A simple way to reproduce the error is to run the in.rhodo bench input file.

I get the same problem with the 21Nov2023 and 17Apr2024 patch releases.
The executables are compiled with both the KOKKOS and MOLECULE packages for V100 nvidia gpus with the CUDA 12.2.91 toolkit and gnu compilers 12.2 (see attached for more informations).

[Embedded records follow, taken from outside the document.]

(** * createcsvs: path classification and unit conversion

    A shallow embedding of [categorise_paths] and [convert_units] from
    [createcsvs.py], together with the properties of the two functions.

    Number model.  SVG coordinates are Python floats (and complex numbers
    built from them).  [categorise_paths] only compares and copies them;
    it is modelled over exact rationals [Q].  [convert_units] is given
    twice: over [Q], where statements about computed values are up to
    [Qeq] and hold in exact arithmetic, and over binary64 numbers (module
    [F64]), with the rounding, the overflow and the underflow of the
    doubles the code computes with, for the formula as it is computed and
    for the divisions by zero.  Exceptions are modelled by an explicit
    result type. *)

From Stdlib Require Import List Bool Arith ZArith QArith Qround Qabs Lia Lqa.
From Stdlib Require Import Permutation Sorting.Sorted.
From Stdlib Require Import Ascii.
From Stdlib Require Import Floats.
Import ListNotations.

Open Scope Q_scope.

(** ** Exceptions *)

Inductive exn : Type :=
| ValueError
| AssertionError
| IndexError
| ZeroDivisionError
| OverflowError.

Inductive result (A : Type) : Type :=
| Ok (a : A)
| Raise (e : exn).

Arguments Ok {A} a.
Arguments Raise {A} e.

Definition bind {A B : Type} (c : result A) (k : A -> result B) : result B :=
  match c with
  | Ok a => k a
  | Raise e => Raise e
  end.

Notation "x <- c ;; k" := (bind c (fun x => k))
  (at level 61, c at next level, right associativity).
Notation "' p <- c ;; k" := (bind c (fun x => let p := x in k))
  (at level 61, p pattern, c at next level, right associativity).

(** A list comprehension whose element expression may raise. *)
Fixpoint mapM {A B : Type} (f : A -> result B) (l : list A) : result (list B) :=
  match l with
  | [] => Ok []
  | a :: l' => b <- f a ;; bs <- mapM f l' ;; Ok (b :: bs)
  end.

(** [assert cond] *)
Definition py_assert (cond : bool) : result unit :=
  if cond then Ok tt else Raise AssertionError.

(** [l[i]], with Python's negative indices and [IndexError] out of range. *)
Definition py_index {A : Type} (l : list A) (i : Z) : result A :=
  let n := Z.of_nat (length l) in
  let j := (if i <? 0 then n + i else i)%Z in
  if ((0 <=? j) && (j <? n))%Z then
    match nth_error l (Z.to_nat j) with
    | Some a => Ok a
    | None => Raise IndexError
    end
  else Raise IndexError.
(** * The conversions on sample strings *)

Example parseFloat_samples :
  parseFloat (JStr "60") = of_Z 60
  /\ parseFloat (JStr "  12.5px") = ratio 25 2
  /\ parseFloat (JStr "-.5e1x") = of_Z (-5)
  /\ parseFloat (JStr "1.5e-2") = ratio 3 200
  /\ parseFloat (JStr "1e") = of_Z 1
  /\ parseFloat (JStr "5.") = of_Z 5
  /\ parseFloat (JStr "0x10") = of_Z 0
  /\ parseFloat (JStr "-Infinityx") = Inf true
  /\ parseFloat (JStr ".") = NaN
  /\ parseFloat (JStr "abc") = NaN
  /\ parseFloat (JStr "") = NaN
  /\ parseFloat JUndefined = NaN.
Proof. compute_done. Qed.

Example ToNumber_samples :
  ToNumber (JStr "60") = of_Z 60
  /\ ToNumber (JStr " 12 ") = of_Z 12
  /\ ToNumber (JStr "") = of_Z 0
  /\ ToNumber (JStr "  ") = of_Z 0
  /\ ToNumber (JStr "-5") = of_Z (-5)
  /\ ToNumber (JStr "1e3") = of_Z 1000
  /\ ToNumber (JStr "0x10") = of_Z 16
  /\ ToNumber (JStr "+Infinity") = Inf false
  /\ ToNumber (JStr "12px") = NaN
  /\ ToNumber (JStr "-5abc") = NaN
  /\ ToNumber (JStr "-0x10") = NaN
  /\ ToNumber (JStr "0x") = NaN
  /\ ToNumber (JStr "1e") = NaN
  /\ ToNumber (JStr ".") = NaN
  /\ ToNumber JNull = of_Z 0
  /\ ToNumber JUndefined = NaN.
Proof. compute_done. Qed.

(** * Facts about the profit ranker *)

Section sort_facts.
Context {A : Type} (key : A -> number).

(** A comparator of the shape [(a, b) => key(b) - key(a)]. *)
Let comparefn (a b : A) : number := sub (key b) (key a).

Lemma sorts_after_key x y : sorts_after comparefn x y = ltb (key x) (key y).
Proof. apply ltb_zero_sub. Qed.

Lemma insert_sorted_perm x l : insert_sorted comparefn x l ≡ₚ x :: l.
Proof.
  induction l as [|y l IH]; simpl; [done|].
  destruct (sorts_after comparefn x y); [|done].
  rewrite IH. apply Permutation_swap.
Qed.

Lemma sort_perm l : sort comparefn l ≡ₚ l.
Proof.
  induction l as [|x l IH]; simpl; [done|].
  by rewrite insert_sorted_perm, IH.
Qed.

(** An element only ever moves behind elements with a strictly larger key,
    so the elements of any one key keep their order. *)
Lemma insert_sorted_stable v x l :
  filter (fun t => key t = v) (insert_sorted comparefn x l)
  = filter (fun t => key t = v) (x :: l).
Proof.
  induction l as [|y l IH]; simpl; [done|].
  destruct (sorts_after comparefn x y) eqn:E; [|done].
  rewrite sorts_after_key in E.
  rewrite (filter_cons _ y), IH, !filter_cons.
  destruct (decide (key y = v)) as [Hy|Hy], (decide (key x = v)) as [Hx|Hx];
    try done.
  rewrite Hx, Hy, ltb_irrefl in E. discriminate.
Qed.

Lemma sort_stable v l :
  filter (fun t => key t = v) (sort comparefn l)
  = filter (fun t => key t = v) l.
Proof.
  induction l as [|x l IH]; simpl; [done|].
  rewrite insert_sorted_stable, !filter_cons, IH. done.
Qed.
(** * go-twitch: a shallow embedding of the Helix client and its properties

    The development follows the Go sources file by file:
    - [timestamp.go]: [Timestamp.UnmarshalJSON];
    - [client.go]: [addParams], [NewRequest], [NewResponse], [parseRate],
      [isSuccess], [Client.Do], and [NewClient] with the clients that
      the OAuth2 packages build as parameters;
    - [users.go]: [UsersOptions], [UsersService.GetUsers];
    - the streams service: [StreamsOptions], [BroadcasterID],
      [StreamKeyResponse], [StreamsService.GetStreamKey], and the two
      listings [GetStreams] and [GetFollowedStreams] with [Stream] and
      [StreamsResponse].

    Go values are modelled as follows.  A [string] and a [[]byte] are a
    [string] of 8-bit characters.  [int] and [int64] are [Z], with the
    64-bit wrap-around written where the code computes.  A slice is an
    [option (list A)]: [None] is the nil slice, [Some []] the empty one.
    A pointer that may be nil is an [option].  An [error] is a value of
    the inductive type [error]; the absence of an error is [None].  A
    call that hands a request to the transport records it on a wire that
    is passed along.  Functions of the Go standard library and of
    go-querystring that the sources call are modelled under the names
    the Go code uses; where Rocq has the name already, an underscore
    follows it. *)

From Stdlib Require Import ZArith Lia Ascii String List Bool.
From stdpp Require Import base option list strings gmap sorting.

Local Open Scope string_scope.
Local Open Scope Z_scope.

(* ================================================================== *)
(** * Part I: definitions *)
(* ================================================================== *)

(** ** Machine integers *)

Module Int.

Definition two63 : Z := 9223372036854775808.
Definition two64 : Z := 18446744073709551616.

Definition minInt64 : Z := - two63.
Definition maxInt64 : Z := two63 - 1.
Definition maxUint64 : Z := two64 - 1.

(** The value an [int64] holds after an arithmetic result [z]. *)
Definition wrap64 (z : Z) : Z := (z + two63) mod two64 - two63.

(** The value a [uint64] holds after an arithmetic result [z]. *)
Definition wrapU64 (z : Z) : Z := z mod two64.

Definition inInt64 (z : Z) : Prop := minInt64 <= z <= maxInt64.

End Int.

(** ** Bytes and strings *)

Module Strings.

Definition byte (c : ascii) : Z := Z.of_N (N_of_ascii c).

(** The byte 34, the double quote. *)
Abbreviation quote := (Ascii false true false false false true false false).

Definition isDigitByte (c : ascii) : bool :=
  (48 <=? byte c) && (byte c <=? 57).

Definition isLower (c : ascii) : bool := (97 <=? byte c) && (byte c <=? 122).
Definition isUpper (c : ascii) : bool := (65 <=? byte c) && (byte c <=? 90).
Definition isLetter (c : ascii) : bool := isLower c || isUpper c.

Definition digitVal (c : ascii) : Z := byte c - 48.

(** [s[n:]] for [n <= len(s)]. *)
Fixpoint drop (n : nat) (s : string) : string :=
  match n, s with
  | O, _ => s
  | S n', String _ s' => drop n' s'
  | S _, EmptyString => EmptyString
  end.

(** [s[:n]] for [n <= len(s)]. *)
Fixpoint take (n : nat) (s : string) : string :=
  match n, s with
  | O, _ => EmptyString
  | S n', String c s' => String c (take n' s')
  | S _, EmptyString => EmptyString
  end.

(** [strings.HasPrefix]. *)
Fixpoint HasPrefix (s p : string) : bool :=
  match p, s with
  | EmptyString, _ => true
  | String a p', String b s' => Ascii.eqb a b && HasPrefix s' p'
  | String _ _, EmptyString => false
  end.

(** [strings.Cut] with a one-byte separator: the text before the first
    occurrence of [sep], the text after it, and whether it was found. *)
Fixpoint Cut (s : string) (sep : ascii) : string * string * bool :=
  match s with
  | EmptyString => (EmptyString, EmptyString, false)
  | String c s' =>
      if Ascii.eqb c sep then (EmptyString, s', true)
      else let '(b, a, f) := Cut s' sep in (String c b, a, f)
  end.

(** [strings.Contains] with a one-byte pattern. *)
Fixpoint ContainsByte (s : string) (x : ascii) : bool :=
  match s with
  | EmptyString => false
  | String c s' => Ascii.eqb c x || ContainsByte s' x
  end.

(** [strings.Count] with a one-byte pattern. *)
Fixpoint CountByte (s : string) (x : ascii) : nat :=
  match s with
  | EmptyString => O
  | String c s' => ((if Ascii.eqb c x then 1 else 0) + CountByte s' x)%nat
  end.

(** [strings.HasSuffix] with a one-byte suffix. *)
Fixpoint HasSuffixByte (s : string) (x : ascii) : bool :=
  match s with
  | EmptyString => false
  | String c EmptyString => Ascii.eqb c x
  | String _ s' => HasSuffixByte s' x
  end.
(* ===== verification/_CoqProject ===== *)
-Q . S2P
Prelude.v
GoClock.v
GroupMember.v
GroupRuntime.v
GroupInvariant.v
GroupEviction.v
GroupReplay.v
GroupTopology.v
GroupRevision.v
GroupMembership.v
GroupHealer.v
HealerCycle.v
HealthJournal.v
HealthSubscription.v
HealthDelivery.v
HealthHub.v
PoolMember.v
PoolState.v
PoolView.v
PoolSelect.v
PoolTopology.v
PoolDial.v
PoolUpdate.v
SnapshotPins.v
PoolHealth.v
Text.v
NetIP.v
NetURL.v
NodeCodec.v
NodeLink.v
LinkRoundTrip.v
NodeRegion.v
NodeLocation.v
ProbeApplier.v
Floats.v
NodeFacts.v
NodeRules.v
RuleSoundness.v
RuleBounds.v
FactLoader.v
TagResolve.v
TagStore.v
TagService.v
TagQueue.v
TagPipeline.v
MonitorRegistry.v
MonitorReload.v
MonitorHealth.v
ProbeSchedule.v
ProbeScheduler.v
ProbeRounds.v
ProbeRequests.v
ProbeSummaries.v
ProbeCalls.v
HealthCommit.v
LoginLimiter.v
Sessions.v
KeyUsage.v
RuntimeConfig.v
NodeManager.v
BoxReload.v
(* ===== verification/GroupReplay.v ===== *)
(** Properties of the group runtime about delivery: replayed health-journal
    outcomes change nothing, repeated reports of the same second count once, and
    what happens when a restored history breaks the assumption behind that. *)

From S2P Require Import Prelude GroupMember GroupRuntime GroupInvariant GroupEviction.

(** An outcome of the health journal as the group runtime consumes it. *)
Record outcome := mkOutcome {
  oc_probeID : string;
  oc_success : bool;
  oc_cause : option string;
  oc_at : Z
}.

Section replay.
Context `{!RangeOrder Z, !RangeOrder string}.

Definition applyOutcome (gid : Z) (tag : string) (now : Z) (w : world) (o : outcome) : world :=
  if oc_success o then (RecordHealthSuccess gid tag (oc_probeID o) now w).1
  else (RecordGroupHealthFailure gid tag (oc_probeID o) (oc_cause o) (oc_at o) now w).1.

Definition applyOutcomes (gid : Z) (tag : string) (now : Z) (os : list outcome) (w : world) : world :=
  foldl (applyOutcome gid tag now) w os.

Lemma set_member_same tag m rt : gr_members rt !! tag = Some m → set_member tag m rt = rt.
Proof. intros Hm. unfold set_member, set_members. rewrite (insert_id _ _ _ Hm). by destruct rt. Qed.

Lemma put_runtime_same gid rt w : groupRuntimeStore w !! gid = Some rt → put_runtime gid rt w = w.
Proof. intros Hrt. unfold put_runtime. rewrite (insert_id _ _ _ Hrt). by destruct w. Qed.

(** An outcome the ring remembers changes nothing at all. *)
Lemma applyOutcome_hit gid tag now w rt m o :
  groupRuntimeStore w !! gid = Some rt → gr_members rt !! tag = Some m →
  oc_probeID o ≠ "" → oc_probeID o ∈ gm_appliedProbes m → applyOutcome gid tag now w o = w.
Proof.
  intros Hrt Hm Hne Hin. unfold applyOutcome, RecordHealthSuccess, RecordGroupHealthFailure.
  rewrite Hrt, Hm, (alreadyAppliedProbe_hit _ _ Hne Hin). cbn [fst].
  rewrite (set_member_same _ _ _ Hm), (put_runtime_same _ _ _ Hrt). by destruct (oc_success o).
Qed.

Lemma applyOutcome_wf gid tag now w o : world_wf w → world_wf (applyOutcome gid tag now w o).
Proof.
  intros Hw. unfold applyOutcome. destruct (oc_success o);
    [by apply RecordHealthSuccess_wf|by apply RecordGroupHealthFailure_wf].
Qed.

Lemma RecordHealthSuccess_ring gid tag p now w rt m :
  world_wf w → groupRuntimeStore w !! gid = Some rt → gr_members rt !! tag = Some m →
  ∃ rt' m', groupRuntimeStore (RecordHealthSuccess gid tag p now w).1 !! gid = Some rt' ∧
    gr_members rt' !! tag = Some m' ∧
    gm_appliedProbes m' = gm_appliedProbes (alreadyAppliedProbe p m).2.
Proof.
  intros Hw Hrt Hm. unfold RecordHealthSuccess. rewrite Hrt, Hm.
  destruct (alreadyAppliedProbe p m) as [applied m1] eqn:Hap. cbn zeta. cbn [snd].
  assert (Hput : ∀ m', gm_appliedProbes m' = gm_appliedProbes m1 →
    ∃ rt' n, groupRuntimeStore (put_runtime gid (set_member tag m' rt) w) !! gid = Some rt' ∧
      gr_members rt' !! tag = Some n ∧ gm_appliedProbes n = gm_appliedProbes m1).
  { intros m' Hm'. exists (set_member tag m' rt), m'. simpl. by rewrite !lookup_insert_eq. }
  destruct applied; [by apply Hput|]. destruct (gm_evicted m1).
  - destruct (negb _); [by apply Hput|]. case_decide; [by apply Hput|].
    case_decide; [by apply Hput|]. cbn [touch fst snd].
    set (m2 := set_revision _ _). set (w3 := notifyGroupState _ _).
    destruct (recoverEverywhere_origin (gm_nodeID m2) gid w3 gid (set_member tag m2 rt))
      as (r' & Hr' & Hms); [by simpl; rewrite lookup_insert_eq|simpl; by destruct (Hw _ _ Hrt)|].
    exists r', m2. rewrite Hr', Hms. simpl. by rewrite lookup_insert_eq.
  - case_decide; [by apply Hput|]. by apply (Hput (set_revision _ _)).
Qed.

Lemma RecordGroupHealthFailure_ring gid tag p cause at_ now w rt m :
  groupRuntimeStore w !! gid = Some rt → gr_members rt !! tag = Some m →
  ∃ rt' m', groupRuntimeStore (RecordGroupHealthFailure gid tag p cause at_ now w).1 !! gid = Some rt' ∧
    gr_members rt' !! tag = Some m' ∧
    gm_appliedProbes m' = gm_appliedProbes (alreadyAppliedProbe p m).2.
Proof.
  intros Hrt Hm. unfold RecordGroupHealthFailure. rewrite Hrt, Hm.
  destruct (alreadyAppliedProbe p m) as [applied m1]. cbn zeta. cbn [snd].
  assert (Hput : groupRuntimeStore (put_runtime gid (set_member tag m1 rt) w) !! gid =
    Some (set_member tag m1 rt)) by (simpl; apply lookup_insert_eq).
  assert (Hm1 : gr_members (set_member tag m1 rt) !! tag = Some m1) by apply lookup_insert_eq.
  destruct applied; [by exists (set_member tag m1 rt), m1|].
  case_decide; [by exists (set_member tag m1 rt), m1|].
  destruct (RecordFailure_member gid tag cause at_ now _ _ _ Hput Hm1) as (rt' & m' & ? & ? & _ & ?).
  by exists rt', m'.
Qed.

Lemma applyOutcomes_ring gid tag now os w rt m :
  world_wf w → groupRuntimeStore w !! gid = Some rt → gr_members rt !! tag = Some m →
  ∃ rt' m', groupRuntimeStore (applyOutcomes gid tag now os w) !! gid = Some rt' ∧
    gr_members rt' !! tag = Some m' ∧
    gm_appliedProbes m' = gm_appliedProbes (applyProbes (oc_probeID <$> os) m).
Proof.
  revert w rt m. induction os as [|o os IH]; intros w rt m Hw Hrt Hm; [by exists rt, m|].
  assert (Hone : ∃ rt1 m1, groupRuntimeStore (applyOutcome gid tag now w o) !! gid = Some rt1 ∧
    gr_members rt1 !! tag = Some m1 ∧
    gm_appliedProbes m1 = gm_appliedProbes (alreadyAppliedProbe (oc_probeID o) m).2).
  { unfold applyOutcome. destruct (oc_success o);
      [by eapply RecordHealthSuccess_ring|by eapply RecordGroupHealthFailure_ring]. }
  destruct Hone as (rt1 & m1 & Hrt1 & Hm1 & Hp1).
  destruct (IH (applyOutcome gid tag now w o) rt1 m1) as (rt' & m' & Hrt' & Hm' & Hp');
    [by apply applyOutcome_wf|done|done|].
  exists rt', m'. simpl. split_and!; [done|done|]. rewrite Hp'.
  by apply applyProbes_ring_ext.
Qed.
Lemma applyOutcomes_hits gid tag now os w rt m :
  groupRuntimeStore w !! gid = Some rt → gr_members rt !! tag = Some m →
  (∀ o, o ∈ os → oc_probeID o ≠ "" ∧ oc_probeID o ∈ gm_appliedProbes m) →
  applyOutcomes gid tag now os w = w.
Proof.
  intros Hrt Hm. induction os as [|o os IH]; intros Hin; simpl; [done|].
  destruct (Hin o) as [? ?]; [set_solver|].
  rewrite (applyOutcome_hit _ _ _ _ _ _ _ Hrt Hm); [apply IH; set_solver|done|done].
Qed.

(** A batch of journal outcomes no larger than the replay ring, applied to a
    member, can be delivered again after a crash: the second application leaves
    the whole runtime state (streaks, histories, marks, revisions and
    notifications) exactly as the first one left it. *)
Theorem replayed_batch_changes_nothing gid tag now now' os w rt m :
  world_wf w → groupRuntimeStore w !! gid = Some rt → gr_members rt !! tag = Some m →
  NoDup (oc_probeID <$> os) → (length os ≤ groupProbeRing)%nat →
  (∀ p, p ∈ oc_probeID <$> os → p ≠ "" ∧ p ∉ gm_appliedProbes m) →
  applyOutcomes gid tag now' os (applyOutcomes gid tag now os w) = applyOutcomes gid tag now os w.
Proof.
  intros Hw Hrt Hm Hnd Hlen Hnew.
  destruct (applyOutcomes_ring gid tag now os w rt m Hw Hrt Hm) as (rt' & m' & Hrt' & Hm' & Hring).
  assert (Hin : ∀ o, o ∈ os → oc_probeID o ≠ "" ∧ oc_probeID o ∈ gm_appliedProbes m').
  { intros o Ho. assert (Ho' : oc_probeID o ∈ oc_probeID <$> os) by by apply list_elem_of_fmap_2.
    split; [by apply Hnew|]. rewrite Hring. apply batch_retained; [done| |done|done].
    by rewrite length_fmap. }
  by apply (applyOutcomes_hits gid tag now' os _ rt' m').
Qed.

(** The member after a counted failure: its answer, streak and window. *)
Lemma RecordFailure_fresh gid tag cause at_ now w rt m :
  groupRuntimeStore w !! gid = Some rt → gr_members rt !! tag = Some m → gm_evicted m = false →
  let history := within (GoTime.unix (GoTime.add at_ (- gr_window rt))) (gm_failureHistory m) in
  last history ≠ Some (GoTime.unix at_) →
  let r := RecordFailure gid tag cause at_ now w in
  ∃ rt1 m1, groupRuntimeStore r.1 !! gid = Some rt1 ∧ gr_members rt1 !! tag = Some m1 ∧
    gr_window rt1 = gr_window rt ∧ r.2 = gm_evicted m1 ∧ gm_recoverySuccesses m1 = 0 ∧
    (gm_evicted m1 = false → gm_failureHistory m1 = history ++ [GoTime.unix at_]).
Proof.
  intros Hrt Hm He history Hlast. unfold RecordFailure. rewrite Hrt, Hm, He. cbn zeta.
  fold history. rewrite decide_False by done. cbn [touch fst snd].
  set (m2 := match cause with Some c => _ | None => _ end).
  assert (Hm2 : gm_failureHistory m2 = history ++ [GoTime.unix at_] ∧ gm_recoverySuccesses m2 = 0 ∧
    gm_evicted m2 = false) by (subst m2; by destruct cause).
  destruct Hm2 as (Hh2 & Hs2 & He2).
  set (b := bool_decide (gr_threshold rt ≤ _)).
  set (m4 := set_revision _ _). set (rt2 := if bool_decide (gr_currentTag rt = tag) then _ else _).
  assert (Hrt2 : gr_members rt2 !! tag = Some m4).
  { subst rt2. rewrite gr_members_if_current. apply lookup_insert_eq. }
  assert (Hwin : gr_window rt2 = gr_window rt) by (subst rt2; by case_bool_decide).
  destruct b eqn:Hb.
  - match goal with |- context [propagateEviction ?n ?e ?a ?t ?w1] =>
      destruct (propagateEviction_keeps n e a t w1 gid rt2 tag m4)
        as (rt' & m' & ? & ? & _ & _ & Hsame) end; [by simpl; rewrite lookup_insert_eq|done|].
    rewrite (Hsame eq_refl) in *. exists rt', m4. split_and!; try done.
    erewrite propagateEviction_window; [exact Hwin| |done]. by simpl; rewrite lookup_insert_eq.
  - exists rt2, m4. simpl. rewrite lookup_insert_eq. split_and!; try done.
Qed.

(** ** Failures of one second *)
Lemma unix_sub_window t t' window :
  GoTime.unix t = GoTime.unix t' → window `mod` GoTime.second = 0 →
  GoTime.unix (GoTime.add t (- window)) = GoTime.unix (GoTime.add t' (- window)).
Proof.
  intros Ht Hmod. apply Z.mod_divide in Hmod as [k ->]; [|done]. unfold GoTime.unix, GoTime.add in *.
  rewrite <-!Z.mul_opp_l, !Z.div_add by done. lia.
Qed.

Lemma unix_sub_window_le t window :
  0 ≤ window → GoTime.unix (GoTime.add t (- window)) ≤ GoTime.unix t.
Proof. intros. apply GoTime.unix_mono. unfold GoTime.add. lia. Qed.

(** Two failure reports of one wall-clock second are one piece of evidence:
    when the first of them was counted, the second leaves the runtime exactly as
    it is and repeats the first one's answer (the window being a whole number of
    seconds, as the configuration makes it). *)
Theorem same_second_failure_counts_once gid tag cause cause' at_ at' now now' w rt m :
  world_wf w → groupRuntimeStore w !! gid = Some rt → gr_members rt !! tag = Some m →
  gm_evicted m = false → gr_window rt `mod` GoTime.second = 0 →
  last (within (GoTime.unix (GoTime.add at_ (- gr_window rt))) (gm_failureHistory m))
    ≠ Some (GoTime.unix at_) →
  GoTime.unix at' = GoTime.unix at_ →
  let first := RecordFailure gid tag cause at_ now w in
  RecordFailure gid tag cause' at' now' first.1 = first.
Proof.
  intros Hw Hrt Hm He Hmod Hlast Hsec first.
  pose proof (rw_window _ _ (runtime_wf_of _ _ _ Hw Hrt)) as Hwin.
  destruct (RecordFailure_fresh gid tag cause at_ now w rt m)
    as (rt1 & m1 & Hrt1 & Hm1 & Hw1 & Hret & Hsucc & Hhist); [done..|].
  fold first in Hrt1, Hret. destruct first as [w1 ret]. cbn [fst snd] in *. subst ret.
  unfold RecordFailure. rewrite Hrt1, Hm1. destruct (gm_evicted m1) eqn:He1.
  - f_equal. assert (set_successes 0 m1 = m1) as -> by (destruct m1; unfold set_successes; simpl in *; congruence).
    by rewrite (set_member_same _ _ _ Hm1), (put_runtime_same _ _ _ Hrt1).
  - cbn zeta. rewrite Hw1, (unix_sub_window at' at_) by done.
    assert (Hall : within (GoTime.unix (GoTime.add at_ (- gr_window rt))) (gm_failureHistory m1)
      = gm_failureHistory m1).
    { rewrite (Hhist eq_refl). apply within_all, Forall_app. split.
      - apply Forall_forall. intros ts Hts. by apply elem_of_within in Hts as [].
      - apply Forall_singleton, unix_sub_window_le. lia. }
    rewrite Hall, Hsec, decide_True by (rewrite (Hhist eq_refl); apply last_snoc).
    rewrite overwritePrefix_same. f_equal.
    assert (set_history (gm_failureHistory m1) m1 = m1) as -> by (by destruct m1).
    by rewrite (set_member_same _ _ _ Hm1), (put_runtime_same _ _ _ Hrt1).
Qed.
End replay.

(** ** Concrete runs *)
Import GroupExample.

(** Group 5 restored from the store with two failures the window has already
    left behind and one of the current second; three failures evict. *)
Definition stale_world : world :=
  (Register 5 (300 * GoTime.second) 3 "" {[ "a" := mkInitial false 7
     [1699999000; 1699999100; 1700000000] false "" GoTime.zero 4 ]} (Some policy)
     (instant 0) empty_world).1.

Definition report (s : Z) (w : world) : world * bool :=
  RecordFailure 5 "a" (Some "refused") (instant s) (instant s) w.

(** The same-second early return of [RecordFailure] keeps the old length of
    a slice whose array was just compacted in place, so a failure outside the
    window comes back as a copy of the present one. After a restored history
    with two expired entries, two reports of the restored second and one report
    of the next second evict the member, although the window holds only two
    distinct failure seconds and the threshold is three. *)
Theorem same_second_return_revives_expired_failures :
  gm_failureHistory (member_of 5 "a" (report 0 stale_world).1) = [1700000000; 1699999100; 1700000000] ∧
  gm_failureHistory (member_of 5 "a" (report 0 (report 0 stale_world).1).1)
    = [1700000000; 1700000000; 1700000000] ∧
  (report 1 (report 0 (report 0 stale_world).1).1).2 = true ∧
  (report 1 stale_world).2 = false.
Proof. split_and!; vm_compute; reflexivity. Qed.

Lemma replayed_batch_changes_nothing_witness :
  let os := [mkOutcome "p1" false (Some "refused") (instant 10); mkOutcome "p2" true None (instant 11);
             mkOutcome "p3" false (Some "refused") (instant 12); mkOutcome "p4" false None (instant 13)] in
  applyOutcomes 1 "a" (instant 20) os (applyOutcomes 1 "a" (instant 15) os world1)
    = applyOutcomes 1 "a" (instant 15) os world1 ∧
  gm_evicted (member_of 1 "a" (applyOutcomes 1 "a" (instant 15) os world1)) = true.
Proof.
  split; [|vm_compute; reflexivity].
  apply (replayed_batch_changes_nothing 1 "a" (instant 15) (instant 20) _ world1
    (runtime_of 1 world1) (member_of 1 "a" world1));
    [exact world1_wf|vm_compute; reflexivity|vm_compute; reflexivity
    |refine (bool_decide_eq_true_1 _ _); vm_compute; reflexivity
    |unfold groupProbeRing; simpl; lia|].
  apply Forall_forall. refine (bool_decide_eq_true_1 _ _). vm_compute. reflexivity.
Defined.

Lemma same_second_failure_counts_once_witness :
  let first := report 20 (Register 5 (300 * GoTime.second) 3 "" {[ "a" := healthy 7 ]} (Some policy)
                 (instant 0) empty_world).1 in
  RecordFailure 5 "a" None (instant 20 + 5) (instant 21) first.1 = first.
Proof.
  set (w := (Register 5 (300 * GoTime.second) 3 "" {[ "a" := healthy 7 ]} (Some policy)
              (instant 0) empty_world).1).
  apply (same_second_failure_counts_once 5 "a" (Some "refused") None (instant 20) (instant 20 + 5)
    (instant 20) (instant 21) w (runtime_of 5 w) (member_of 5 "a" w));
    [apply Register_wf; [apply empty_world_wf|done]|vm_compute; reflexivity|vm_compute; reflexivity
    |vm_compute; reflexivity|vm_compute; reflexivity|vm_compute; congruence|vm_compute; reflexivity].
Defined.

Ultimately I want to run npt simulations with the OPLS force field as (I only show the preamble):

Summary

units real
dimension 3
boundary p p p

atom_style full # core dump

bond_style harmonic
angle_style harmonic
dihedral_style opls
improper_style harmonic

pair_style lj/cut/coul/long 13.0 13.0

pair_modify mix geometric
special_bonds lj/coul 0.0 0.0 0.5
kspace_style pppm 1e-6

which should not be a problem as all the fix and styles are said to work with the kokkos package.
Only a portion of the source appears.